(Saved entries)
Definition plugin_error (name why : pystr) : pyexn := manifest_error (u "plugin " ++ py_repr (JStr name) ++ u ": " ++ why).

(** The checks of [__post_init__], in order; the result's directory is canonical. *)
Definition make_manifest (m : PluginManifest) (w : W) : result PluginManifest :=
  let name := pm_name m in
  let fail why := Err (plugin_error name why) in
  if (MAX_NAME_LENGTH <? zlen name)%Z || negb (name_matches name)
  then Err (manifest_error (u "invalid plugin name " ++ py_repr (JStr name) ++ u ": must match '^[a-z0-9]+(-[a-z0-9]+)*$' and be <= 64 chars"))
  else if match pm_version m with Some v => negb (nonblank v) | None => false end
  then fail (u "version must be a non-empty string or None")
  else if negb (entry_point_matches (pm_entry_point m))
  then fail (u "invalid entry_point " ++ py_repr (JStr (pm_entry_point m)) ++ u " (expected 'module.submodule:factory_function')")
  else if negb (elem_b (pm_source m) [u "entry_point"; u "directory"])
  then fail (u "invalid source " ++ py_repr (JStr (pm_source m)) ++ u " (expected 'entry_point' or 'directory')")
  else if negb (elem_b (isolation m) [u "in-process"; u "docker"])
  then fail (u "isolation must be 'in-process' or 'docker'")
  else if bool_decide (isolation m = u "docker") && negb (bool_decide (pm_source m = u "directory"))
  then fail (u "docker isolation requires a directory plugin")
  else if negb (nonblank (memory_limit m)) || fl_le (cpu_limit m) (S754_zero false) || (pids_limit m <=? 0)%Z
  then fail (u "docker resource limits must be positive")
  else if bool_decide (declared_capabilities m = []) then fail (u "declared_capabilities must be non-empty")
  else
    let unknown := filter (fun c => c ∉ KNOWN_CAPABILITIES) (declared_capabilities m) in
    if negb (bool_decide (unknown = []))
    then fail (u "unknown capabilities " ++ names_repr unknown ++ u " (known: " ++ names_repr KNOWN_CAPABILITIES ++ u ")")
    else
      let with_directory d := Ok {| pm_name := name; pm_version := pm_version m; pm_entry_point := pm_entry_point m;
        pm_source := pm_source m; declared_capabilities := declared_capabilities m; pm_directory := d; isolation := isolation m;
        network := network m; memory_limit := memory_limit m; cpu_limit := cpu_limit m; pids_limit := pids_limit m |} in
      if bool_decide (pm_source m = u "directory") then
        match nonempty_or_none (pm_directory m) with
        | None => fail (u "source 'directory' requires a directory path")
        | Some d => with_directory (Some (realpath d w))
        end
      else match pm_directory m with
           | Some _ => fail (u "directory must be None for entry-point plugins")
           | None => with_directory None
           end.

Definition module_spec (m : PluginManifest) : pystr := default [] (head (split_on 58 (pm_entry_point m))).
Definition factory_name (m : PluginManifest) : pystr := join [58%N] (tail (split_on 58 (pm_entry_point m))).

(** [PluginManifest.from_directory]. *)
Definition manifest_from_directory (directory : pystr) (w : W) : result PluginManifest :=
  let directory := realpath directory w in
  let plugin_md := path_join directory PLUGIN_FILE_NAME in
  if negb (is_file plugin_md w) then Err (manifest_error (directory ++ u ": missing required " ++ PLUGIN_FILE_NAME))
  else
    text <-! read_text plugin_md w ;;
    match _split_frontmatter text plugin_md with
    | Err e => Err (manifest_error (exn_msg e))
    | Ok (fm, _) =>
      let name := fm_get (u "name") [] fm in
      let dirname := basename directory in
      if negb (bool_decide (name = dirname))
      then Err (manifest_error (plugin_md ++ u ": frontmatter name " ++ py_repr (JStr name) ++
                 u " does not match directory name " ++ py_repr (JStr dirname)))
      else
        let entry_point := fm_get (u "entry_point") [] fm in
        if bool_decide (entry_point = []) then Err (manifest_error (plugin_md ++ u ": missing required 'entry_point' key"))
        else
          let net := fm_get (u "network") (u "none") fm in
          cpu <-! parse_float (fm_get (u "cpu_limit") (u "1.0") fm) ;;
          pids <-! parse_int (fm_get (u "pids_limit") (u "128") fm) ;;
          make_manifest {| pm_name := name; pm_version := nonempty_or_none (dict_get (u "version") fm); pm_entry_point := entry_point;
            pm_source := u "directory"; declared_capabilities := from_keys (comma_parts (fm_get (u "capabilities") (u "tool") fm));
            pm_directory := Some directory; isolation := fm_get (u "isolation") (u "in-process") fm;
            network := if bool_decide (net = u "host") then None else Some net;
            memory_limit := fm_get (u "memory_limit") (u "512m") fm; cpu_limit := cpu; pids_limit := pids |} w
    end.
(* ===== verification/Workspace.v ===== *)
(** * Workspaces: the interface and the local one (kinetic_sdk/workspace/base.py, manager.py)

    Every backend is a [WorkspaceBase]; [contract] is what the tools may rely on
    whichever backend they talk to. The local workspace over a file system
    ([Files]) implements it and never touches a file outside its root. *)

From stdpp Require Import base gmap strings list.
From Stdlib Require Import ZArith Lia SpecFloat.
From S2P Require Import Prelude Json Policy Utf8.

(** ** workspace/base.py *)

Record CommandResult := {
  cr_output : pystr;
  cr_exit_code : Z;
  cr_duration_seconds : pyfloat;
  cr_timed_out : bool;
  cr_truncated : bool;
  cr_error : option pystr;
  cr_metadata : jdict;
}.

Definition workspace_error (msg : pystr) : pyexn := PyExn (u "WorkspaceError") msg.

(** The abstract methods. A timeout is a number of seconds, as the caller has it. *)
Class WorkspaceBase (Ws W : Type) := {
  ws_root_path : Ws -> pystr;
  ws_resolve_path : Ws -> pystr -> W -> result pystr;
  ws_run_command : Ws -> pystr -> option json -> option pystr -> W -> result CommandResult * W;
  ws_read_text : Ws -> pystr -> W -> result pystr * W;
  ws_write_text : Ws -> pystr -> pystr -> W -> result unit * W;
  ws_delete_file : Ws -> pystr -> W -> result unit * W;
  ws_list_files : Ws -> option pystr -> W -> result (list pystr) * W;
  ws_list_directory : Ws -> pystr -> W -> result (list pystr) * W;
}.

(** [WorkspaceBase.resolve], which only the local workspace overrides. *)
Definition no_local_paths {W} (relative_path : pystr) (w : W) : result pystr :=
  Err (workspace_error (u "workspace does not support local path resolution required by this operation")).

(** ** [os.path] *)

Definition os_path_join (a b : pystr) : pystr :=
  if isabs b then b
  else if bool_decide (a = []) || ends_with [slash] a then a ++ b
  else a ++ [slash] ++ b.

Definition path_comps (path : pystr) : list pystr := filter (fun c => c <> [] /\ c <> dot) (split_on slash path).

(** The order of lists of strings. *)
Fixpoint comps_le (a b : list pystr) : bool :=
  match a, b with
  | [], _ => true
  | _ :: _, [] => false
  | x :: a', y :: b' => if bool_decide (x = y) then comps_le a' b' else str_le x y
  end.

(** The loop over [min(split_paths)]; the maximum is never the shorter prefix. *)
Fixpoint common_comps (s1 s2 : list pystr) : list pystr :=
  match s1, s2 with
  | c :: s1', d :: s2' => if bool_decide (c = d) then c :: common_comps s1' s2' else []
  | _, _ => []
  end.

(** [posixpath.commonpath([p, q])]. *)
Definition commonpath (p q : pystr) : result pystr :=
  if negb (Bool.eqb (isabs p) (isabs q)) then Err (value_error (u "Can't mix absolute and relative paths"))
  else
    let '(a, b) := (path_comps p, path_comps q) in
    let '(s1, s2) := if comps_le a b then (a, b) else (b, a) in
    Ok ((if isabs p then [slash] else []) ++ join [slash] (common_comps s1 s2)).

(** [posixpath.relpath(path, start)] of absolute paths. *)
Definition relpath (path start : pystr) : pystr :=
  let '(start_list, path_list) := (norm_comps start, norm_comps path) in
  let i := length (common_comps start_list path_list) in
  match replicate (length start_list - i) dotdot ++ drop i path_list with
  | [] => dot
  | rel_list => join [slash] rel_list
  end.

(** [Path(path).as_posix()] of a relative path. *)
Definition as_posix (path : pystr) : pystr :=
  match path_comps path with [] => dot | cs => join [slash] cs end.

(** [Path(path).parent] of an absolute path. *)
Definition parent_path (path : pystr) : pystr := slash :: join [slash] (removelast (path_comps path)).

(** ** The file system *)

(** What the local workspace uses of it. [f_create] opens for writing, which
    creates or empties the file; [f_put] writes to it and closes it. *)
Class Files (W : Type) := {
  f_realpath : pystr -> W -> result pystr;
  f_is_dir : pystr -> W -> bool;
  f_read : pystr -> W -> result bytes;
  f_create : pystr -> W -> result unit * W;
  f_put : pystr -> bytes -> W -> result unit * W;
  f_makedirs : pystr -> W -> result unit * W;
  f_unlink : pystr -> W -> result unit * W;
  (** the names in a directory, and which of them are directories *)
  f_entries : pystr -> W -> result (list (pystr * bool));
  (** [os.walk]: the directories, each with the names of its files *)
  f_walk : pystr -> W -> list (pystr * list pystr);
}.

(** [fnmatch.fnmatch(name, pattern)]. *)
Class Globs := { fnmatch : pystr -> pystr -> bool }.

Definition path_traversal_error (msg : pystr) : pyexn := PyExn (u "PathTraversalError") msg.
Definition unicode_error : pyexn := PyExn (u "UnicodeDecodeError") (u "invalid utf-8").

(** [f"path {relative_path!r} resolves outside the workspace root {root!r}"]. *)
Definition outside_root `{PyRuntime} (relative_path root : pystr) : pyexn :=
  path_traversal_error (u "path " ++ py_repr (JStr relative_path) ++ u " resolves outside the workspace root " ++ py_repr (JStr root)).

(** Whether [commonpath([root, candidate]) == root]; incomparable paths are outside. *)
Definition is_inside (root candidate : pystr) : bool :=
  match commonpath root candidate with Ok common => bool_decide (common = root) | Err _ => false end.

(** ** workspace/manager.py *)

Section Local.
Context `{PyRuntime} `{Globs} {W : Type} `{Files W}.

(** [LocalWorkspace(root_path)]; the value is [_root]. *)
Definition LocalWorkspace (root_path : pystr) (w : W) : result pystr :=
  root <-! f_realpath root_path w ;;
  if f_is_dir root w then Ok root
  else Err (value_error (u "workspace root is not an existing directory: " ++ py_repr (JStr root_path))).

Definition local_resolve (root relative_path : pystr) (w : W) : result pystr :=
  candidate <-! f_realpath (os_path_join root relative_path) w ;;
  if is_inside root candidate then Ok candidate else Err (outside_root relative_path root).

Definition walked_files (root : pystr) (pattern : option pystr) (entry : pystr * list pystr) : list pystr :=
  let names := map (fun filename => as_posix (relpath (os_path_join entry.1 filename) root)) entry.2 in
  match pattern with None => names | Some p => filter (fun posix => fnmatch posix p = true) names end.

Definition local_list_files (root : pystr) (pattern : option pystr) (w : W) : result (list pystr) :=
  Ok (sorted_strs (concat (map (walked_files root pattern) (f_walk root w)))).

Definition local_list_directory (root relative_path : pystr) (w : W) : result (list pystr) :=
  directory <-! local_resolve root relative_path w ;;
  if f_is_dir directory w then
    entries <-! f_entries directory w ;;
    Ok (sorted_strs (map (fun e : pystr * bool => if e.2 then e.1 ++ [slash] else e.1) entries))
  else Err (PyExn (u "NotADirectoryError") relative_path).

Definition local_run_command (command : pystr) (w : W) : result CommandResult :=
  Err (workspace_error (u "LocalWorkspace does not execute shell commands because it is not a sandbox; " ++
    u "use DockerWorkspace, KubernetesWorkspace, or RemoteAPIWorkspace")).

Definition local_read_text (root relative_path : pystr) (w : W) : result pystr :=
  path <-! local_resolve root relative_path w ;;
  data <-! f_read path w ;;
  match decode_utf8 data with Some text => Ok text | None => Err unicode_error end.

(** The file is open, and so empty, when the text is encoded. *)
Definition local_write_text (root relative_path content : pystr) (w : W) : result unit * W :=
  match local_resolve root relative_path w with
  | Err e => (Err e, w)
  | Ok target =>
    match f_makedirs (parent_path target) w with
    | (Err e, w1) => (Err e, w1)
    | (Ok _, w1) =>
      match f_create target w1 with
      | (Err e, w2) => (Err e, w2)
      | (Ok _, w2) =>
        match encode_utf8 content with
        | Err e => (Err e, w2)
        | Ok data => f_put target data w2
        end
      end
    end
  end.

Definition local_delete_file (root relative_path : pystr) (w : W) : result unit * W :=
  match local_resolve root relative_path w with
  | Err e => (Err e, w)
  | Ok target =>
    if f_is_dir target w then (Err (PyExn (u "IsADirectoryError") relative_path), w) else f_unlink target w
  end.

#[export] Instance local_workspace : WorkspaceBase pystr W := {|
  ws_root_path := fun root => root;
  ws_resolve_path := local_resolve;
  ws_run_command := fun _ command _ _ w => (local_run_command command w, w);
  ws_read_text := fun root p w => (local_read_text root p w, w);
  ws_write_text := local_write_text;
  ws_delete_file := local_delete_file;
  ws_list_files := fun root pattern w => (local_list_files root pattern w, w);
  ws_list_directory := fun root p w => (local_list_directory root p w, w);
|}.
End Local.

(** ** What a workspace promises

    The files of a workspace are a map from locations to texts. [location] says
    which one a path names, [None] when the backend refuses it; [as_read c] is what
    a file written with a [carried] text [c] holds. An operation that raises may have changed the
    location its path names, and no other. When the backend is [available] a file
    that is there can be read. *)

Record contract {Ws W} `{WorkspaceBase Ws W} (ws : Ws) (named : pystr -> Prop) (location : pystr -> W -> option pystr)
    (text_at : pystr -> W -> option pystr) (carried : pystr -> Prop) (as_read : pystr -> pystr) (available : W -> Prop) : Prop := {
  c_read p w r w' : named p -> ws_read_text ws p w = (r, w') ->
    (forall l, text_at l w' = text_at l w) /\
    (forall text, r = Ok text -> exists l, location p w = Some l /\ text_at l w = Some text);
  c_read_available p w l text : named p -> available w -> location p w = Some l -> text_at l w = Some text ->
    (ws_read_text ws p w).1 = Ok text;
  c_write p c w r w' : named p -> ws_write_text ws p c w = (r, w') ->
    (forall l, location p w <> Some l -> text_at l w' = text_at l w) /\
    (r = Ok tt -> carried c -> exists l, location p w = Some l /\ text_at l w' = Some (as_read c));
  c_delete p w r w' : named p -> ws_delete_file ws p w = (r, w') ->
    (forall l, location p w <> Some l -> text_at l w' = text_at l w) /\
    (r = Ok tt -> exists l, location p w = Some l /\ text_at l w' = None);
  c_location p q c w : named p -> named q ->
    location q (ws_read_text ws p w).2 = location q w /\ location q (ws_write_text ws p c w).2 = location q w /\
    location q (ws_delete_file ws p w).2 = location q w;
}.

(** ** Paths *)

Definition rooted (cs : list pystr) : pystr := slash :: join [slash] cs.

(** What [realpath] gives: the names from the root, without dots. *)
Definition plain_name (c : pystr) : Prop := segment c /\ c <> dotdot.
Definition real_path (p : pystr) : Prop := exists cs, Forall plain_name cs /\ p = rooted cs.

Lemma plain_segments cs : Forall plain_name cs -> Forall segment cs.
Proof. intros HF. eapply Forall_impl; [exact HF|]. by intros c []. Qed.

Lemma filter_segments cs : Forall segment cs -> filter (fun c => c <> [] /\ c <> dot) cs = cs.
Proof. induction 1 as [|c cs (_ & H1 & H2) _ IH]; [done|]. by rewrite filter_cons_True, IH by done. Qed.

[Aim of the exercise]
Return, word for word, the lines of the data above from the line with "(** What [realpath]" through the line with "Lemma plain_segments cs", inclusive.

[Solved problem]
(** What [realpath] gives: the names from the root, without dots. *)
Definition plain_name (c : pystr) : Prop := segment c /\ c <> dotdot.
Definition real_path (p : pystr) : Prop := exists cs, Forall plain_name cs /\ p = rooted cs.

Lemma plain_segments cs : Forall plain_name cs -> Forall segment cs.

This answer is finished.